The Help (Book)- 8GPPs
“The Help” written by Kathryn Stockett was first published in 2009 and went on to become a major motion picture in 2011. While not my usual genre of book to pick up and indulge in, I found that I could barely put it down.
The story starts from the perspective of a maid called Aibileen and here we set the scene; 1963, Jackson Mississippi. Aibileen is getting on in years but is working for a rich white family and looking after their love hungry daughter, so soon after losing her own son. The segregation between coloured and white people is as strong as ever, with cotton picking and maid work as the main source of income for the latter. We watch as Aibileen and her best friend Minny struggle to find a feeling of content within this town.
As the story continues, we get to see the perspective of not only Aibileen, but also of Minny; younger in years, with a sass mouth that could rip anyone’s head off, and a family that fills her house to bursting. Then, enter Skeeter; a young white girl who, right from the outset, is deeply unhappy in the way things are and the inequality that coloured people are subjected to on a day to day basis.
From here we set off on a wonderful journey of bonding between both black and white, with barriers being broken and rules that we now know to be wrong, not being followed; and the rise of the political movement; with mention of Rosa Parks, the JFK assassination, black people being beaten for using a white bathrooms and the dehumanisation of Blacks by the white majority.
Together, these two maids and Skeeter, the white girl who doesn’t fit, set off on a mission to write a book. A book that shows all the inequalities, the bad, the good, the downright ugly. Through trials and turmoil, troubles and triumphs, they get it written, and it is eventually published by the no nonsense Missus Stein in New York. The book becomes bigger and bigger, yet no one knows who any of these people are, until, a fateful TV appearance of the book where the host hints it may be about Jackson.
While reading the book, I felt totally immersed, like I myself was sat at Aibileen’s kitchen table, worrying about who was going to find out it was them and what would happen to them.

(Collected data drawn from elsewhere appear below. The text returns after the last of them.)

Lemma attempt_transient attempt tr :
  transient (server (gets tr)) = true ->
  sleepable (backoff_factor ^ attempt) = true ->
  body attempt tr =
    (Returns NextIteration, tr ++ [GET; Sleep (backoff_factor ^ attempt)]).
Proof.
  intros Ht Hw. unfold sleepable in Hw.
  unfold body, attempt_body, try_except, bind, requests_get, response_json,
    time_sleep, raise, ret.
  destruct (sleep_error (backoff_factor ^ attempt)); [discriminate|].
  unfold transient in Ht. destruct (server (gets tr)) as [r|e].
  - destruct (status_code r =? 429)%Z; [now rewrite <- app_assoc|].
    destruct (status_code r >=? 500)%Z; [now rewrite <- app_assoc|].
    cbn [orb] in Ht. apply andb_true_iff in Ht. destruct Ht as [H200 Hj].
    rewrite H200. cbn [negb].
    destruct (json_body r) as [data|e]; [discriminate|].
    now rewrite Hj, <- app_assoc.
  - now rewrite Ht, <- app_assoc.
Qed.


Lemma attempt_foreign attempt tr e :
  raises_foreign (server (gets tr)) e ->
  body attempt tr = (Raises e, tr ++ [GET]).
Proof.
  intros [He Ho].
  unfold body, attempt_body, try_except, bind, requests_get, response_json,
    time_sleep, raise, ret.
  destruct Ho as [->|[r [-> [H200 Hj]]]].
  - now rewrite He.
  - rewrite H200, Hj. simpl. now rewrite He.
Qed.

Lemma for_each_transient attempts :
  forall rest after tr,
    (forall i, (i < List.length attempts)%nat ->
               transient (server (gets tr + i)) = true) ->
    Forall (fun a => sleepable (backoff_factor ^ a) = true) attempts ->
    for_each body (attempts ++ rest) after tr =
      for_each body rest after (tr ++ retries attempts).
Proof.
  induction attempts as [|a attempts IH]; intros rest after tr Hsrv Hf.
  - simpl. now rewrite app_nil_r.
  - inversion Hf as [|? ? Ha Hf']; subst.
    cbn [app for_each]. unfold bind at 1.
    rewrite attempt_transient.
    + rewrite IH; trivial.
      * unfold retries, retry_trace. cbn [flat_map]. fold GET.
        now rewrite <- app_assoc.
      * intros i Hi. rewrite gets_app.
        replace (gets [GET; Sleep (backoff_factor ^ a)]) with 1%nat by reflexivity.
        replace (gets tr + 1 + i)%nat with (gets tr + S i)%nat by lia.
        apply Hsrv. simpl. lia.
    + specialize (Hsrv 0%nat). rewrite Nat.add_0_r in Hsrv. apply Hsrv. simpl. lia.
    + exact Ha.
Qed.

(** Every run of the loop: some attempts are retried, then either the
    attempts are used up, or one more request ends the run. *)
Lemma for_each_cases attempts e0 :
  forall tr res tr',
    for_each body attempts (raise e0) tr = (res, tr') ->
    exists done rest,
      attempts = done ++ rest
      /\ ((rest = [] /\ res = Raises e0 /\ tr' = tr ++ retries done)
          \/ (rest <> [] /\ tr' = tr ++ retries done ++ [GET]
              /\ ((exists e, res = Raises e)
                  \/ exists r data,
                       res = Returns (dataframes (_flatten_json data root None))
                       /\ server (gets tr + List.length done) = Responds r
                       /\ status_code r = 200%Z
                       /\ json_body r = JsonValue data))).
Proof.
  induction attempts as [|a attempts IH]; intros tr res tr' Hrun.
  - inversion Hrun; subst. exists [], []. split; [reflexivity|]. left.
    simpl. now rewrite app_nil_r.
  - cbn [for_each] in Hrun. unfold bind at 1 in Hrun.
    destruct (body a tr) as [res1 tr1] eqn:Hbody.
    destruct (attempt_cases _ _ _ _ Hbody)
      as [[-> [-> [_ _]]]|[-> [[e ->]|[r [data [-> [Hs [H200 Hj]]]]]]]].
    + apply IH in Hrun. destruct Hrun as [done [rest [-> Hcases]]].
      exists (a :: done), rest. split; [reflexivity|].
      assert (Htr : forall tl, (tr ++ [GET; Sleep (backoff_factor ^ a)])
                                ++ retries done ++ tl
                               = tr ++ retries (a :: done) ++ tl).
      { intros tl. unfold retries, retry_trace. cbn [flat_map]. fold GET.
        now rewrite <- !app_assoc. }
      destruct Hcases as [[-> [-> ->]]|[Hne [-> Hres]]].
      * left. repeat split. specialize (Htr []). now rewrite !app_nil_r in Htr.
      * right. split; [exact Hne|]. split; [apply Htr|].
        destruct Hres as [He|[r [data [-> [Hs Hrest]]]]]; [now left|right].
        exists r, data. split; [reflexivity|]. split; [|exact Hrest].
        rewrite gets_app in Hs.
        replace (gets [GET; Sleep (backoff_factor ^ a)]) with 1%nat in Hs
          by reflexivity.
        cbn [List.length].
        replace (gets tr + S (List.length done))%nat
          with (gets tr + 1 + List.length done)%nat by lia.
        exact Hs.
    + inversion Hrun; subst. exists [], (a :: attempts).
      split; [reflexivity|]. right. split; [discriminate|].
      split; [reflexivity|]. left. eexists. reflexivity.
    + unfold ret in Hrun. inversion Hrun; subst. exists [], (a :: attempts).
      split; [reflexivity|]. right. split; [discriminate|].
      split; [reflexivity|]. right. exists r, data.
      rewrite Nat.add_0_r. auto.
Qed.

End MoreAttempts.

Lemma range1_prefix (n : Z) (done rest : list Z) :
  Py.range1 n = done ++ rest ->
  done = Py.range1 (Z.of_nat (List.length done))
  /\ (List.length done + List.length rest = Z.to_nat n)%nat.
Proof.
  unfold Py.range1. rewrite Nat2Z.id. generalize (Z.to_nat n) as m.
  generalize 1%nat as s. revert rest.
  induction done as [|a done IH]; intros rest s m H.
  - simpl in *. split; [reflexivity|].
    rewrite <- H, length_map, length_seq. reflexivity.
  - destruct m as [|m]; [discriminate|]. simpl in H. inversion H as [[Ha Hrest]].
    destruct (IH _ _ _ Hrest) as [Hdone Hlen].
    split; [|simpl; lia]. simpl. f_equal. exact Hdone.
Qed.

Lemma sleeps_retry_trace url headers timeout f attempts :
  sleeps (retry_trace url headers timeout f attempts) = List.length attempts.
Proof.
  induction attempts as [|a attempts IH]; [reflexivity|].
  unfold sleeps, retry_trace in *. cbn [flat_map app filter is_get negb List.length].
  now rewrite IH.
Qed.

(* ------------------------------------------------------------------ *)
(** ** Whole runs of the fetcher *)

Lemma range1_length n : List.length (Py.range1 n) = Z.to_nat n.
Proof. unfold Py.range1. now rewrite length_map, length_seq. Qed.

Lemma range1_of_nat_length k : List.length (Py.range1 (Z.of_nat k)) = k.
Proof. now rewrite range1_length, Nat2Z.id. Qed.

(** A run that meets [k] transient outcomes and then reaches attempt
    [k + 1] continues there. *)
Lemma fetch_after_transient unicode_upper user_tag server clan_tag api_token
    max_retries backoff_factor timeout (k : nat) :
  (k < Z.to_nat max_retries)%nat ->
  forallb (fun a => sleepable (backoff_factor ^ a)) (Py.range1 (Z.of_nat k))
  = true ->
  (forall i, (i < k)%nat -> transient (server i) = true) ->
  let url := request_url unicode_upper clan_tag in
  let headers := request_headers api_token in
  exists rest,
    fetch_clan_data_auto_tables unicode_upper (Some user_tag) server
        (Some clan_tag) api_token max_retries backoff_factor timeout []
    = for_each (attempt_body server url headers backoff_factor timeout)
               (Z.of_nat (S k) :: rest) (raise exhausted)
               (retry_trace url headers timeout backoff_factor
                            (Py.range1 (Z.of_nat k)))
    /\ gets (retry_trace url headers timeout backoff_factor
                         (Py.range1 (Z.of_nat k))) = k.
Proof.
  intros Hk Hf Htr url headers.
  destruct (range1_split k max_retries Hk) as [rest Hrange].
  exists rest. split.
  - rewrite fetch_enters_loop, Hrange, for_each_transient; [reflexivity| |].
    + intros i Hi. rewrite range1_of_nat_length in Hi. now apply Htr.
    + now apply sleepable_waits.
  - now rewrite gets_retry_trace, range1_of_nat_length.
Qed.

The more that these three women bond, the more you bond with them, cheering them on and hoping all will turn out ok. Towards the end, you start to see tiny changes being made within the community; the maid’s boss sitting at the same table and listening to her stories, but we also see that some things might never change, as Aibileen loses her job over “stolen” silverware.
The ending of the book leaves you with a bittersweet taste writhing through your mouth, with a realistic edge of nothing being changed overnight, as some white people will simply not change their way of thinking; but there is hope in the small things beginning to happen.
I felt a sense of sadness, joy, terror and excitement. All the emotions they would have felt while writing their book; I felt like a part of something huge. The setting was perfect, the characters were perfect and the message the book sends out is perfect; resonating not only in 1963 but in 2012 also: through trouble and turmoil, if you want change, all you need is a little help from your friends.